Try it>
Copy every line of the listing that holds the string "Stdlib".

============================================================

(** * StudyMate AI: the study page's parsers, pipeline and quiz grading

    A shallow embedding of [src/pages/study.py]: the three text parsers
    ([parse_projects], [parse_videos], [parse_quiz]), the agent pipeline
    ([run_pipeline]) with the "Generate study pack" handler of [show], the
    handlers of the Quizzes tab (choosing an option, submitting, retaking,
    generating the roadmap), [format_links_as_clickable] and
    [init_session_state].

    Conventions of the embedding.
    - A Python [str] is a [string]; its characters are the code points
      0..255, which covers every marker the parsers look for.
    - A Python exception is a value of [Py.exn]; code that can raise returns
      [Py.result A], and [let? x := m in k] propagates the exception.
    - A Python [float] is a primitive binary64 [float]; an [int] is a [Z].
    - The handlers of the Quizzes tab are runs of the page from its early
      return (line 471) on: a run draws the tabs down to the button that was
      pressed, and what Streamlit raises on the way ([st.progress] on a
      value outside [0, 1], [st.button] on a key used twice) stops it. A
      run returns [page A]. The widgets above line 471 are the inputs of
      the "Generate study pack" handler. *)

From Stdlib Require Import ZArith Ascii Bool Lia.
From Stdlib Require Import Floats.PrimFloat Floats.SpecFloat Floats.FloatOps.
From Stdlib Require Import Numbers.Cyclic.Int63.Uint63.
From stdpp Require Import base option list sorting strings gmap pretty.

Local Open Scope Z_scope.

(** ** Python primitives *)

Module Py.

(** Exceptions the modelled code can meet. [AgentError step] stands for
    whatever an agent call of the pipeline raises. *)
Inductive exn : Type :=
| IndexError
| ValueError
| AgentError (step : string).

Definition result (A : Type) : Type := (exn + A)%type.

Definition ok {A : Type} (a : A) : result A := inr a.
Definition raise {A : Type} (e : exn) : result A := inl e.

Definition bind {A B : Type} (m : result A) (k : A -> result B) : result B :=
  match m with
  | inl e => inl e
  | inr a => k a
  end.

Notation "'let?' x := m 'in' k" := (bind m (fun x => k))
  (at level 10, x name, m at level 100, k at level 200).

Notation "'let?' ' pat := m 'in' k" :=
  (bind m (fun x => match x with pat => k end))
  (at level 10, pat pattern, m at level 100, k at level 200).

(** [l[i]] for a non-negative literal index. *)
Definition index {A : Type} (l : list A) (i : nat) : result A :=
  match l !! i with
  | Some a => ok a
  | None => raise IndexError
  end.

(** [str.isspace] on one character, which is also what [\s] of a [str]
    pattern and [str.strip] test. *)
Definition is_space (c : ascii) : bool :=
  let n := nat_of_ascii c in
  (Nat.leb 9 n && Nat.leb n 13) || (Nat.leb 28 n && Nat.leb n 32)
  || Nat.eqb n 133 || Nat.eqb n 160.

(** [\d] of a [str] pattern. *)
Definition is_digit (c : ascii) : bool :=
  let n := nat_of_ascii c in
  Nat.leb 48 n && Nat.leb n 57.

Fixpoint drop_chars (n : nat) (s : string) : string :=
  match n, s with
  | S k, String _ s' => drop_chars k s'
  | _, _ => s
  end.

(** [s.startswith(p)] *)
Fixpoint startswith (s p : string) : bool :=
  match p, s with
  | EmptyString, _ => true
  | String a p', String b s' => Ascii.eqb a b && startswith s' p'
  | String _ _, EmptyString => false
  end.

(** [sub in s] *)
Fixpoint str_in (sub s : string) : bool :=
  startswith s sub ||
  match s with
  | EmptyString => false
  | String _ s' => str_in sub s'
  end.

Fixpoint lstrip (s : string) : string :=
  match s with
  | EmptyString => EmptyString
  | String c s' => if is_space c then lstrip s' else s
  end.

Fixpoint rstrip (s : string) : string :=
  match s with
  | EmptyString => EmptyString
  | String c s' =>
      match rstrip s' with
      | EmptyString => if is_space c then EmptyString else String c EmptyString
      | r => String c r
      end
  end.

(** [s.strip()] *)
Definition strip (s : string) : string := rstrip (lstrip s).

(** Splitting at the leftmost, non-overlapping occurrences of a separator.
    [sep s] tells whether a separator starts at the head of [s] and how many
    characters it takes; [skip] counts the characters of the separator still
    to be passed over. The head of the result is the piece being read. *)
Fixpoint split_on (sep : string -> option nat) (skip : nat) (s : string)
  : list string :=
  match s with
  | EmptyString => [EmptyString]
  | String c s' =>
      match skip with
      | S k => split_on sep k s'
      | O =>
          match sep s with
          | Some n => EmptyString :: split_on sep (Nat.pred n) s'
          | None =>
              match split_on sep 0 s' with
              | piece :: rest => String c piece :: rest
              | [] => [String c EmptyString]
              end
          end
      end
  end.

Definition literal (sep : string) (s : string) : option nat :=
  if startswith s sep then Some (String.length sep) else None.

(** [s.split(sep)] for a non-empty [sep]. *)
Definition split (s sep : string) : list string :=
  split_on (literal sep) 0 s.

(** [s.replace(old, new)] for a non-empty [old]. *)
Fixpoint replace_go (old new : string) (skip : nat) (s : string) : string :=
  match s with
  | EmptyString => EmptyString
  | String c s' =>
      match skip with
      | S k => replace_go old new k s'
      | O =>
          if startswith s old
          then new +:+ replace_go old new (Nat.pred (String.length old)) s'
          else String c (replace_go old new 0 s')
      end
  end.

Definition replace (s old new : string) : string := replace_go old new 0 s.

(** The value of a string of decimal digits, most significant first. *)
Fixpoint digits_value (acc : Z) (s : string) : option Z :=
  match s with
  | EmptyString => Some acc
  | String c s' =>
      if is_digit c
      then digits_value (10 * acc + Z.of_nat (nat_of_ascii c - 48)) s'
      else None
  end.

(** CPython's default [sys.int_max_str_digits]: [int(s)] raises
    [ValueError] when [s] has more decimal digits than this. *)
Definition int_max_str_digits : nat := 4300.

(** [int(s)] on the strings the parsers pass to it (what [\d+] captured). *)
Definition int (s : string) : result Z :=
  if Nat.ltb int_max_str_digits (String.length s) then raise ValueError
  else
    match s with
    | EmptyString => raise ValueError
    | _ => match digits_value 0 s with
           | Some z => ok z
           | None => raise ValueError
           end
    end.

End Py.

Import Py.

(** ** Regular expressions of the parsers

    The three patterns of the source are sequences of literals, greedy
    repetitions of a character class, lazy [.*?] (with [re.DOTALL]), one
    character of a class and a lookahead. [match_atoms] is the backtracking
    search of [re]: alternatives are tried in the order [re] tries them and
    the first success is returned, with the text of the capture groups and
    the number of characters matched. *)

Module Re.

Inductive atom : Type :=
| Lit (l : string)
| Star (cap : bool) (p : ascii -> bool)     (* greedy [p*] *)
| Plus (cap : bool) (p : ascii -> bool)     (* greedy [p+] *)
| Lazy (cap : bool)                         (* [.*?], DOTALL *)
| One (cap : bool) (p : ascii -> bool)
| Ahead (q : string -> bool).               (* [(?=...)] *)

Definition matched : Type := (list string * nat)%type.

Definition with_group (cap : bool) (w : string) (n : nat) (m : matched)
  : matched :=
  ((if cap then w :: m.1 else m.1), (n + m.2)%nat).

(** Greedy repetition: take one more character when possible, and give it
    back when the rest of the pattern fails. *)
Fixpoint greedy (p : ascii -> bool) (k : string -> option matched)
    (s : string) : option (string * matched) :=
  match s with
  | String c s' =>
      if p c then
        match greedy p k s' with
        | Some (w, m) => Some (String c w, m)
        | None => option_map (pair EmptyString) (k s)
        end
      else option_map (pair EmptyString) (k s)
  | EmptyString => option_map (pair EmptyString) (k s)
  end.

(** Lazy repetition of any character: try the rest of the pattern first,
    and take one more character when it fails. *)
Fixpoint lazy_any (k : string -> option matched) (s : string)
  : option (string * matched) :=
  match k s with
  | Some m => Some (EmptyString, m)
  | None =>
      match s with
      | String c s' =>
          match lazy_any k s' with
          | Some (w, m) => Some (String c w, m)
          | None => None
          end
      | EmptyString => None
      end
  end.

Definition close_group (cap : bool) (r : option (string * matched))
  : option matched :=
  match r with
  | Some (w, m) => Some (with_group cap w (String.length w) m)
  | None => None
  end.

Fixpoint match_atoms (r : list atom) (s : string) : option matched :=
  match r with
  | [] => Some ([], 0%nat)
  | Lit l :: r' =>
      if startswith s l
      then option_map (with_group false EmptyString (String.length l))
             (match_atoms r' (drop_chars (String.length l) s))
      else None
  | Star cap p :: r' => close_group cap (greedy p (match_atoms r') s)
  | Plus cap p :: r' =>
      match s with
      | String c s' =>
          if p c then
            match greedy p (match_atoms r') s' with
            | Some (w, m) =>
                Some (with_group cap (String c w) (S (String.length w)) m)
            | None => None
            end
          else None
      | EmptyString => None
      end
  | Lazy cap :: r' => close_group cap (lazy_any (match_atoms r') s)
  | One cap p :: r' =>
      match s with
      | String c s' =>
          if p c
          then option_map (with_group cap (String c EmptyString) 1)
                 (match_atoms r' s')
          else None
      | EmptyString => None
      end
  | Ahead q :: r' => if q s then match_atoms r' s else None
  end.

(** [re.split(r, s)] for a pattern without capture groups. *)
Definition split (r : list atom) (s : string) : list string :=
  split_on (fun t => option_map snd (match_atoms r t)) 0 s.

============================================================

Reply>
From Stdlib Require Import ZArith Ascii Bool Lia.
From Stdlib Require Import Floats.PrimFloat Floats.SpecFloat Floats.FloatOps.
From Stdlib Require Import Numbers.Cyclic.Int63.Uint63.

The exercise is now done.